By Sibel Blau, MD
As highlighted in ASCO’s State of Cancer Care in America: 2017 report, great progress has occurred in the improvement of survival of patients with cancer with the invention of new treatment modalities and the introduction and wide use of "-omics" to diagnose and customize patient care. As a result, there are increasing numbers of cancer survivors—15.5 million in the United States alone. This number is expected to grow by more than 30% in the next 10 years.
The opportunities to improve cancer care are here, but the cost is increasingly too high. The challenge is to figure out a way to reduce the cost of the new interventions while providing high-quality care and taking advantage of the advances in cancer care. Payers are very motivated to find ways to balance the cost to improve quality and patient satisfaction. Patients would like to access diagnostic methods that may improve their outcomes and allow them to receive customized treatment. Oncologists want to provide the best patient care and to advance cancer research by increasing participation in clinical trials.
Oncologists must join in the transformation of the cancer care delivery system to help create a system that will work for everyone. As a community oncology group, we at Northwest Medical Specialties (NWMS) started realizing the need for change several years ago. Working with commercial payers and Medicare, NWMS now treats more than 70% of its patients under a Value-Based Care (VBC) model. Doing this in a mid-size community oncology practice is not easy. We had to dedicate our entire practice to achieving the required measures. We created new positions, such as Patient Care Coordinators (PCC) and triage nurses, and hired more social workers and financial counselors. We added longer and weekend hours to see sick patients to avoid emergency department admissions.
While resources from payers and the Center for Medicare and Medicaid Innovation (via the Oncology Care Model) helped to support us, this transformation required more than just money: it also created a major burden for the clinicians who are already required to do more in electronic health records. Now, there is a greater administrative burden with hours spent on prior authorizations. The frustration and dissatisfaction level among clinicians and employees increased in our practice during this period.
The State of Cancer Care in America report documents this issue in detail, showing that increasing administrative burdens and cost-sharing measures are draining resources and squeezing the time spent with patients.

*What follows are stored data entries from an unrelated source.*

(* ===== verification/Idempotency.v ===== *)
(** The idempotency store ([mercury/policy/idempotency.py]): the in-memory store over a finite map,
    the interface the execution graph uses, and the per-key life cycle both follow.

    Every method of [InMemoryIdempotencyStore] holds one lock from its first read to its last
    write, so a method is one atomic step: a function from the store to the store. *)
From stdpp Require Import base tactics option list strings gmap.
From Stdlib Require Import ZArith Lia Ascii String.
From S2P Require Import Prelude Python Values Exceptions Redaction Errors Addresses Models.

Local Open Scope string_scope.
Local Open Scope validation_scope.

Inductive IdempotencyStatus : Type := IN_FLIGHT | COMPLETED.
#[export] Instance IdempotencyStatus_eq_dec : EqDecision IdempotencyStatus.
Proof. solve_decision. Defined.

Definition IdempotencyStatus_value (s : IdempotencyStatus) : string :=
  match s with IN_FLIGHT => "in_flight" | COMPLETED => "completed" end.

Record IdempotencyRecord := {
  ir_key : string;
  ir_status : IdempotencyStatus;
  ir_result : option ExecutionResult
}.

Definition make_IdempotencyRecord (key : string) (status : IdempotencyStatus) (res : option ExecutionResult)
    : result exn IdempotencyRecord :=
  v_model "IdempotencyRecord"
    ((fun '(a, b, c) => {| ir_key := a; ir_status := b; ir_result := c |}) <$>
       (v_min_length "key" 1 key ⊛ v_any status ⊛ v_any res))
    no_after.

(** [reserve] raises [DuplicateTransactionError], which carries the record found, or another exception. *)
Inductive reserve_error : Type :=
| DuplicateTransactionError (record : IdempotencyRecord)
| OtherError (e : exn).

(** [str(DuplicateTransactionError(record))] *)
Definition duplicate_message (record : IdempotencyRecord) : string :=
  "Duplicate transaction idempotency key '" ++ ir_key record ++ "' is " ++
  IdempotencyStatus_value (ir_status record) ++ ".".

(** * The in-memory store *)

Abbreviation InMemoryIdempotencyStore := (gmap string IdempotencyRecord).

Module InMemory.
Definition get (key : string) (s : InMemoryIdempotencyStore) : option IdempotencyRecord := s !! key.

Definition reserve (key : string) (s : InMemoryIdempotencyStore)
    : InMemoryIdempotencyStore * result reserve_error IdempotencyRecord :=
  match s !! key with
  | Some existing => (s, Err (DuplicateTransactionError existing))
  | None =>
      match make_IdempotencyRecord key IN_FLIGHT None with
      | Ok record => (<[key := record]> s, Ok record)
      | Err e => (s, Err (OtherError e))
      end
  end.

Definition release (key : string) (s : InMemoryIdempotencyStore) : InMemoryIdempotencyStore :=
  match s !! key with
  | Some existing => if bool_decide (ir_status existing = IN_FLIGHT) then delete key s else s
  | None => s
  end.

Definition complete (key : string) (r : ExecutionResult) (s : InMemoryIdempotencyStore)
    : InMemoryIdempotencyStore * result exn IdempotencyRecord :=
  match make_IdempotencyRecord key COMPLETED (Some r) with
  | Ok record => (<[key := record]> s, Ok record)
  | Err e => (s, Err e)
  end.
End InMemory.

(** * The life cycle of a key *)

Inductive key_state : Type :=
| Free
| InFlight
| Completed (r : ExecutionResult).

(** What the graph needs from a store: its methods, and a reading [key_state_of] of every key under
    which they are the transitions [Free -> InFlight -> Completed] and [InFlight -> Free]. *)
Class IdempotencyStore (S : Type) := {
  store_reserve : string -> S -> S * result reserve_error IdempotencyRecord;
  store_release : string -> S -> S;
  store_complete : string -> ExecutionResult -> S -> S * result exn IdempotencyRecord;
  key_state_of : S -> string -> key_state;
  store_ok : S -> Prop
}.

(** Only [key] may have changed. *)
Definition only_key {St} `{IdempotencyStore St} (key : string) (s s' : St) : Prop :=
  forall k, k <> key -> key_state_of s' k = key_state_of s k.

Class IdempotencyStoreLaws (St : Type) `{IdempotencyStore St} := {
  reserve_free key s :
    store_ok s -> key <> "" -> key_state_of s key = Free ->
    exists s' r, store_reserve key s = (s', Ok r) /\ store_ok s' /\ key_state_of s' key = InFlight /\ only_key key s s';
  reserve_in_flight key s :
    store_ok s -> key_state_of s key = InFlight ->
    exists r, store_reserve key s = (s, Err (DuplicateTransactionError r)) /\ ir_result r = None;
  reserve_completed key s res :
    store_ok s -> key_state_of s key = Completed res ->
    exists r, store_reserve key s = (s, Err (DuplicateTransactionError r)) /\ ir_result r = Some res;
  release_spec key s :
    store_ok s ->
    store_ok (store_release key s) /\ only_key key s (store_release key s) /\
    key_state_of (store_release key s) key =
      match key_state_of s key with InFlight => Free | st => st end;
  complete_spec key res s :
    store_ok s -> key <> "" ->
    exists s' r, store_complete key res s = (s', Ok r) /\ store_ok s' /\
                 key_state_of s' key = Completed res /\ only_key key s s'
}.

(** * The in-memory store implements the life cycle *)

Definition in_memory_state (s : InMemoryIdempotencyStore) (key : string) : key_state :=
  match s !! key with
  | None => Free
  | Some r => match ir_result r with Some res => Completed res | None => InFlight end
  end.

(** Each record is under its own key, and is completed exactly when it has a result. *)
Definition in_memory_ok (s : InMemoryIdempotencyStore) : Prop :=
  map_Forall (fun key r => ir_key r = key /\ (ir_status r = COMPLETED <-> ir_result r <> None)) s.

#[export] Instance in_memory_store : IdempotencyStore InMemoryIdempotencyStore := {
  store_reserve := InMemory.reserve;
  store_release := InMemory.release;
  store_complete := InMemory.complete;
  key_state_of := in_memory_state;
  store_ok := in_memory_ok
}.

Lemma make_IdempotencyRecord_intro key st res :
  key <> "" -> make_IdempotencyRecord key st res = Ok {| ir_key := key; ir_status := st; ir_result := res |}.
Proof. intros. unfold make_IdempotencyRecord. intro_valid. Qed.

Lemma in_memory_ok_empty : in_memory_ok ∅.
Proof. apply map_Forall_empty. Qed.

Lemma in_memory_state_insert (s : InMemoryIdempotencyStore) key r k :
  in_memory_state (<[key := r]> s) k =
    if decide (k = key) then match ir_result r with Some res => Completed res | None => InFlight end
    else in_memory_state s k.
Proof.
  unfold in_memory_state. destruct (decide (k = key)) as [->|].
  - by rewrite lookup_insert_eq.
  - by rewrite lookup_insert_ne.
Qed.

Lemma in_memory_insert_ok (s : InMemoryIdempotencyStore) key r :
  in_memory_ok s -> ir_key r = key -> (ir_status r = COMPLETED <-> ir_result r <> None) ->
  in_memory_ok (<[key := r]> s).
Proof. intros. by apply map_Forall_insert_2. Qed.

Lemma in_memory_in_flight (s : InMemoryIdempotencyStore) key r :
  in_memory_ok s -> s !! key = Some r -> (ir_status r = IN_FLIGHT <-> ir_result r = None).
Proof.
  intros Hok Hr. destruct (Hok _ _ Hr) as [_ Hst].
  destruct (ir_status r), (ir_result r); naive_solver.
Qed.

#[export] Instance in_memory_store_laws : IdempotencyStoreLaws InMemoryIdempotencyStore.
Proof.
  split; simpl.
  - intros key s Hok Hne Hf. unfold in_memory_state in Hf. unfold InMemory.reserve.
    destruct (s !! key) as [r|] eqn:Hr; [by destruct (ir_result r)|].
    rewrite make_IdempotencyRecord_intro by done.
    eexists _, _; split_and!; [reflexivity | by apply in_memory_insert_ok | |].
    + rewrite in_memory_state_insert. by rewrite decide_True.
    + intros k Hk. simpl. rewrite in_memory_state_insert. by rewrite decide_False.
  - intros key s Hok Hf. unfold in_memory_state in Hf. unfold InMemory.reserve.
    destruct (s !! key) as [r|]; [|done]. exists r. by destruct (ir_result r).
  - intros key s res Hok Hf. unfold in_memory_state in Hf. unfold InMemory.reserve.
    destruct (s !! key) as [r|]; [|done]. exists r. split; [done|]. destruct (ir_result r); congruence.
  - intros key s Hok. unfold InMemory.release, only_key; simpl. unfold in_memory_state.
    destruct (s !! key) as [r|] eqn:Hr; [|by rewrite Hr].
    pose proof (in_memory_in_flight _ _ _ Hok Hr) as Hif.
    destruct (bool_decide_reflect (ir_status r = IN_FLIGHT)) as [Hs|Hs].
    + rewrite lookup_delete_eq. apply Hif in Hs as ->. split_and!; [|intros; by rewrite lookup_delete_ne | done].
      by apply map_Forall_delete.
    + rewrite Hr. split_and!; [done | done |]. destruct (ir_result r); [done|]. tauto.
  - intros key res s Hok Hne. unfold InMemory.complete. rewrite make_IdempotencyRecord_intro by done.
    eexists _, _; split_and!; [reflexivity | by apply in_memory_insert_ok | |].
    + rewrite in_memory_state_insert. by rewrite decide_True.
    + intros k Hk. simpl. rewrite in_memory_state_insert. by rewrite decide_False.
Qed.
(* ===== verification/Erc20.v ===== *)
(** The ERC-20 read tools ([mercury/tools/erc20.py]) with their outputs ([mercury/tools/schemas.py]) and the
    native balance ([mercury/tools/evm.py]): checked addresses, one provider, and view calls. *)
From stdpp Require Import base tactics option list sets strings.
From Stdlib Require Import ZArith Lia Ascii String.
From S2P Require Import Prelude Python Values Exceptions Amounts Redaction Errors Addresses Chains Models SwapModels.
From S2P Require Import Idempotency Prog Effects.

Local Open Scope string_scope.
Local Open Scope Z_scope.
Local Open Scope prog_scope.

(** * What a view call returned *)

(** [int(v)] of a decoded value. *)
Definition int_of_abi (v : abi_value) : result exn Z :=
  match v with
  | AInt z => Ok z
  | AStr s => py_int (VStr s)
  | ABytes b => match py_int_str b with
                | Some z => Ok z
                | None => Err (ValueError "invalid literal for int() with base 10")
                end
  | AOther _ => Err (Exn ExceptionC "int() argument must be a string, a bytes-like object or a real number")
  end.

(** [bytes.decode("utf-8")]; a code point above 255 has no text in the model and counts as an error. *)
Fixpoint utf8_decode (b : string) : option string :=
  match b with
  | EmptyString => Some EmptyString
  | String c r =>
      if code c <? 128 then String c <$> utf8_decode r
      else if (194 <=? code c) && (code c <=? 195) then
        match r with
        | String d r' =>
            if (128 <=? code d) && (code d <=? 191)
            then String (chr ((code c - 192) * 64 + (code d - 128))) <$> utf8_decode r'
            else None
        | EmptyString => None
        end
      else None
  end.

Definition is_nul (c : ascii) : bool := code c =? 0.

Definition text_of_abi (v : abi_value) : result exn string :=
  match v with
  | ABytes b => match utf8_decode (rstrip_if is_nul b) with
                | Some s => Ok s
                | None => Err (ValueError "'utf-8' codec can't decode byte")
                end
  | AStr s => Ok s
  | AInt z => Ok (py_str_int z)
  | AOther text => Ok text
  end.

(** A failed call is [None]; only the decoding can still raise. *)
Definition _optional_text_call (chain : ChainConfig) (address function_name : string)
    : wallet (result exn (option string)) :=
  Call (ContractCall chain address function_name []) (fun r =>
    match r with
    | Err _ => ret_ok None
    | Ok value => pure (Some <$> text_of_abi value)
    end).

(** * Outputs *)

Record ERC20MetadataOutput := {
  em_chain : string; em_chain_id : Z; em_token_address : string; em_decimals : Z;
  em_symbol : option string; em_name : option string
}.

Record ERC20BalanceOutput := {
  eb_chain : string; eb_chain_id : Z; eb_token_address : string; eb_wallet_address : string;
  eb_raw_amount : Z; eb_formatted : string; eb_decimals : Z; eb_symbol : option string; eb_name : option string
}.

Record ERC20AllowanceOutput := {
  el_chain : string; el_chain_id : Z; el_token_address : string; el_owner_address : string;
  el_spender_address : string; el_raw_amount : Z; el_formatted : string; el_decimals : Z;
  el_symbol : option string; el_name : option string
}.

(** * The reads *)

Section reads.
Context {W : Web3}.

Definition read_decimals (chain : ChainConfig) (token : string) : wallet (result exn Z) :=
  v <- contract_call chain token "decimals" [];;
  z <- pure (int_of_abi v);;
  pure (validate_token_decimals z).

Definition get_erc20_metadata (chain token_address : string) : wallet (result exn ERC20MetadataOutput) :=
  normalized_token <- pure (normalize_evm_address token_address);;
  provider <- create_provider chain;;
  decimals <- read_decimals provider normalized_token;;
  symbol <- _optional_text_call provider normalized_token "symbol";;
  name <- _optional_text_call provider normalized_token "name";;
  ret_ok {| em_chain := cc_name provider; em_chain_id := cc_chain_id provider;
            em_token_address := normalized_token; em_decimals := decimals; em_symbol := symbol; em_name := name |}.

Definition get_erc20_balance (chain token_address wallet_address : string) : wallet (result exn ERC20BalanceOutput) :=
  normalized_token <- pure (normalize_evm_address token_address);;
  normalized_wallet <- pure (normalize_evm_address wallet_address);;
  provider <- create_provider chain;;
  decimals <- read_decimals provider normalized_token;;
  v <- contract_call provider normalized_token "balanceOf" [normalized_wallet];;
  raw_amount <- pure (int_of_abi v);;
  formatted <- pure (format_units raw_amount decimals);;
  symbol <- _optional_text_call provider normalized_token "symbol";;
  name <- _optional_text_call provider normalized_token "name";;
  ret_ok {| eb_chain := cc_name provider; eb_chain_id := cc_chain_id provider;
            eb_token_address := normalized_token; eb_wallet_address := normalized_wallet;
            eb_raw_amount := raw_amount; eb_formatted := formatted; eb_decimals := decimals;
            eb_symbol := symbol; eb_name := name |}.

Definition get_erc20_allowance (chain token_address owner_address spender_address : string)
    : wallet (result exn ERC20AllowanceOutput) :=
  normalized_token <- pure (normalize_evm_address token_address);;
  normalized_owner <- pure (normalize_evm_address owner_address);;
  normalized_spender <- pure (normalize_evm_address spender_address);;
  provider <- create_provider chain;;
  decimals <- read_decimals provider normalized_token;;
  v <- contract_call provider normalized_token "allowance" [normalized_owner; normalized_spender];;
  raw_amount <- pure (int_of_abi v);;
  formatted <- pure (format_units raw_amount decimals);;
  symbol <- _optional_text_call provider normalized_token "symbol";;
  name <- _optional_text_call provider normalized_token "name";;
  ret_ok {| el_chain := cc_name provider; el_chain_id := cc_chain_id provider;
            el_token_address := normalized_token; el_owner_address := normalized_owner;
            el_spender_address := normalized_spender; el_raw_amount := raw_amount; el_formatted := formatted;
            el_decimals := decimals; el_symbol := symbol; el_name := name |}.
End reads.

Example utf8_bytes32 : text_of_abi (ABytes ("MKR" ++ String (chr 0) (String (chr 0) ""))) = Ok "MKR".
Proof. reflexivity. Qed.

On average, medical practices complete an average of 37 prior authorization requirements per physician weekly—taking an average of 16 hours of clinician time.
To improve communication, we created an oncology medical home team that involved clinicians, managers from different disciplines, and other employees. We met weekly over a 2-year span, and continue to meet every other week. PCCs played a major role in communicating not only with the clinicians, but with everyone who provided care for a given patient. This close interaction among the PCCs and others in the practice provides better patient flow, increases patient satisfaction, and reduces errors.
The result of this intense work and effort was to receive our first-year data from commercial payers and our first 6-month data from OCM showing improvement in every measure, including the reduction in emergency department admissions, hospitalizations, and readmissions. We also reduced costs in all areas. Recently, the Association of Community Cancer Centers (ACCC) recognized our work with a 2017 ACCC Innovator Award, which recognizes forward-thinking strategies for the effective delivery of cancer care.
Creating a new model requires money, time, and skill. However, one of the major requirements for success is the sharing of knowledge and learning from others. As a founding member of Quality Cancer Care Alliance (QCCA), our oncology practice had the advantage of learning from others and sharing tools that would not be otherwise available. QCCA works as a collaborative group to enhance its members’ knowledge, to share experiences, expertise, and tools. We believe that we need to depend on each other to create the best program to deliver the best cancer care. In the beginning of this transformation, our practice visited the Center for Cancer and Blood Disorders in Fort Worth, Texas (another QCCA site) to adopt their triage pathways and to learn about their oncology medical home model.
This is an example of how, as ASCO members, we can share knowledge, experience, and expertise with each other with the help of ASCO. While this transformation from volume to value is difficult and the future is unknown, once done correctly, the end result is wonderful for patients, clinicians, and oncology practices. When oncologists are involved and work with ASCO and other organizations, there is hope for improving the cancer care delivery system for everyone.
Dr. Blau is a medical oncologist who has been in clinical practice since 2001. In addition to her work as a breast oncologist, Dr. Blau has taken leadership roles in developing breast cancer programs of excellence in her region. She is very involved with clinical research programs as a PI and sub-PI on many clinical trials at Northwest Medical Specialties (NWMS) and is the head of the Precision Medicine program. She is a member of Oncology Medical Home Committee at NWMS, working on value-based programs. She is one of the founding members and currently the chairperson of Quality Cancer Care Alliance, president of the Washington State Medical Oncology Society, and medical director at NWMS.